LDB : Cette double distribution illustre-t-elle une volonté de donner un rayonnement supplémentaire
à la musique africaine ?
FG :
Oui, nous voulons offrir cet opus au public congolais et africain naturellement, mais nous visons plus large et l’on sait que sa sortie sera très appréciée au « ghetto ». Mais nous voulons que tout le monde puisse profiter de la musique des deux Congo. C’est pourquoi il était important que le disque soit vendu dans des points de vente plus généralistes, comme la Fnac ou Virgin. L’essor de la musique africaine s’affaiblit quelque peu ces derniers temps.
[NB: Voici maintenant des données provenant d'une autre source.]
Definition select_nodes (volume_id : VolumeId) (block_num : N) (available_nodes : list NodeId)
    (count : nat) : list NodeId :=
  if decide (length available_nodes ≤ count)%nat then available_nodes
  else
    let scored := (λ n, (placement_score volume_id block_num n, n)) <$> available_nodes in
    snd <$> take count (sort_by_key fst scored).

(** [data_chunks + parity_chunks] is a u8 addition. *)
Definition u8_add (a b : N) : N := (a + b) `mod` 256.

Definition select_ec_nodes (volume_id : VolumeId) (block_num : N) (available_nodes : list NodeId)
    (data_chunks parity_chunks : N) : list NodeId :=
  select_nodes volume_id block_num available_nodes (N.to_nat (u8_add data_chunks parity_chunks)).

End deterministic.

(** ** Placement of a volume on disks *)

Record PlacementDisk := MkPlacementDisk {
  pd_disk_id : DiskId;
  pd_node_id : NodeId;
  pd_capacity_bytes : N;
  pd_used_bytes : N;
  pd_state : DiskState;
}.

Definition free_bytes (d : PlacementDisk) : N := sat_sub (pd_capacity_bytes d) (pd_used_bytes d).

Record ExtentPlacement := MkExtentPlacement {
  ep_extent_id : ExtentId;
  ep_primary_disk : DiskId;
  ep_replica_disks : list DiskId;
  ep_fragment_disks : list DiskId;
}.

Inductive PlacementError :=
  | InsufficientNodes (required available : nat)
  | InsufficientDisks (required available : nat)
  | NoHealthyDisks
  | InvalidPolicy (msg : string).

Record PlacementVolumeInfo := MkPlacementVolumeInfo {
  pv_size_bytes : N;
  pv_protection : ProtectionPolicy;
  pv_extent_size_bytes : N;
}.

Definition DEFAULT_EXTENT_SIZE : N := 64 * 1024 * 1024.

(** [node_disks.entry(id).or_default().push(disk)] for each disk of a known node. *)
Definition group_disks (nodes : list NodeId) (disks : list PlacementDisk)
    : gmap NodeId (list PlacementDisk) :=
  foldl (λ m d,
    if decide (pd_node_id d ∈ nodes)
    then <[pd_node_id d := default [] (m !! pd_node_id d) ++ [d]]> m else m) ∅ disks.

(** [sort_by_key(|d| Reverse(d.free_bytes()))]: descending, stable. *)
Definition sort_by_free (disks : list PlacementDisk) : list PlacementDisk :=
  sort_by_key (λ d, u64_max - free_bytes d) disks.

(** [iter().map(free_bytes).sum()], wrapping. *)
Definition total_free (disks : list PlacementDisk) : N :=
  foldl (λ acc d, u64_add acc (free_bytes d)) 0 disks.

(** The nodes that have disks, by total free space, descending; ties in the
    iteration order of the hash map. *)
Definition sort_nodes `{!HashIter NodeId} (node_disks : gmap NodeId (list PlacementDisk))
    : list (NodeId * N) :=
  sort_by_key (λ nf, u64_max - nf.2)
    ((λ n, (n, total_free (default [] (node_disks !! n)))) <$> hash_keys node_disks).

(** The disk the [j]-th copy of extent [i] goes to. *)
Definition pick_disk (sorted_nodes : list (NodeId * N)) (node_disks : gmap NodeId (list PlacementDisk))
    (i j : nat) : exec DiskId :=
  let available_nodes := length sorted_nodes in
  let start_offset := (i `mod` available_nodes)%nat in
  let node_idx := ((start_offset + j) `mod` available_nodes)%nat in
  '(node_id, _) ← expect (sorted_nodes !! node_idx);
  node_disk_list ← expect (node_disks !! (node_id : NodeId));
  let disk_idx := ((i `div` available_nodes) `mod` length node_disk_list)%nat in
  d ← expect (node_disk_list !! disk_idx);
  Return (pd_disk_id d).

(** Run a fallible step for each element, in order. *)
Fixpoint exec_map {A B} (f : A → exec B) (l : list A) : exec (list B) :=
  match l with
  | [] => Return []
  | x :: l => y ← f x; ys ← exec_map f l; Return (y :: ys)
  end.

(** One iteration of the two extent loops; [fresh i] is the [i]-th generated id. *)
Definition place_replicated (fresh : nat → ExtentId) (sorted_nodes : list (NodeId * N))
    (node_disks : gmap NodeId (list PlacementDisk)) (required : nat) (i : nat)
    : exec ExtentPlacement :=
  selected_disks ← exec_map (pick_disk sorted_nodes node_disks i) (seq 0 required);
  primary ← expect (selected_disks !! 0%nat);
  Return (MkExtentPlacement (fresh i) primary (drop 1 selected_disks) []).

Definition place_fragments (fresh : nat → ExtentId) (sorted_nodes : list (NodeId * N))
    (node_disks : gmap NodeId (list PlacementDisk)) (total : nat) (i : nat)
    : exec ExtentPlacement :=
  fragment_disks ← exec_map (pick_disk sorted_nodes node_disks i) (seq 0 total);
  primary ← expect (fragment_disks !! 0%nat);
  Return (MkExtentPlacement (fresh i) primary [] fragment_disks).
La promotion et le mécénat sont en baisse, et il faudrait au moins essayer d’y remédier par des actions.
LDB : Comment l’expliquez-vous ?
FG :
Je pense que la première raison se situe au niveau des textes. La musique, telle que le définit le mythe d’Orphée, se doit de passer un message. Il faut revenir à ce but initial. L’artiste doit écrire et chanter des choses fortes, véhiculer des valeurs.
Or je pense que la musique africaine a un peu perdu cesdites valeurs.
LDB : Aujourd’hui, un groupe mythique comme les Bantous de la Capitale effectue une tournée française couronnée de succès…
FG :
Oui, et c’est une bonne nouvelle. Mais cela s’explique. Les Bantous font et ont toujours fait de la rumba pure, empreinte
des valeurs dont nous parlions précédemment. Lumières d’Afrique veut d’ailleurs s’inspirer de cette musique brillante
et intelligente. La présence de Cosmos Mountouari, qui forme un duo formidable avec Sam Mangwana, est d’ailleurs un beau clin d’œil aux Bantous, que nous respectons beaucoup pour tout ce qu’ils apportent à la musique congolaise et africaine.
LDB : Pour finir, nos lecteurs seront sûrement curieux de savoir si une tournée est programmée…
FG :
Le concept de compilation est tel que chaque artiste a un planning personnel indépendant. Cela est donc théoriquement plus compliqué à programmer. Mais nous y sommes parvenus pour le premier volume, alors nous avons bon espoir d’y parvenir encore cette fois-ci. Nous avons pour ambition de faire une scène en juin. Dans l’unité et la fraternité, qui sont les mots d’ordre de l’association Lumières d’Afrique.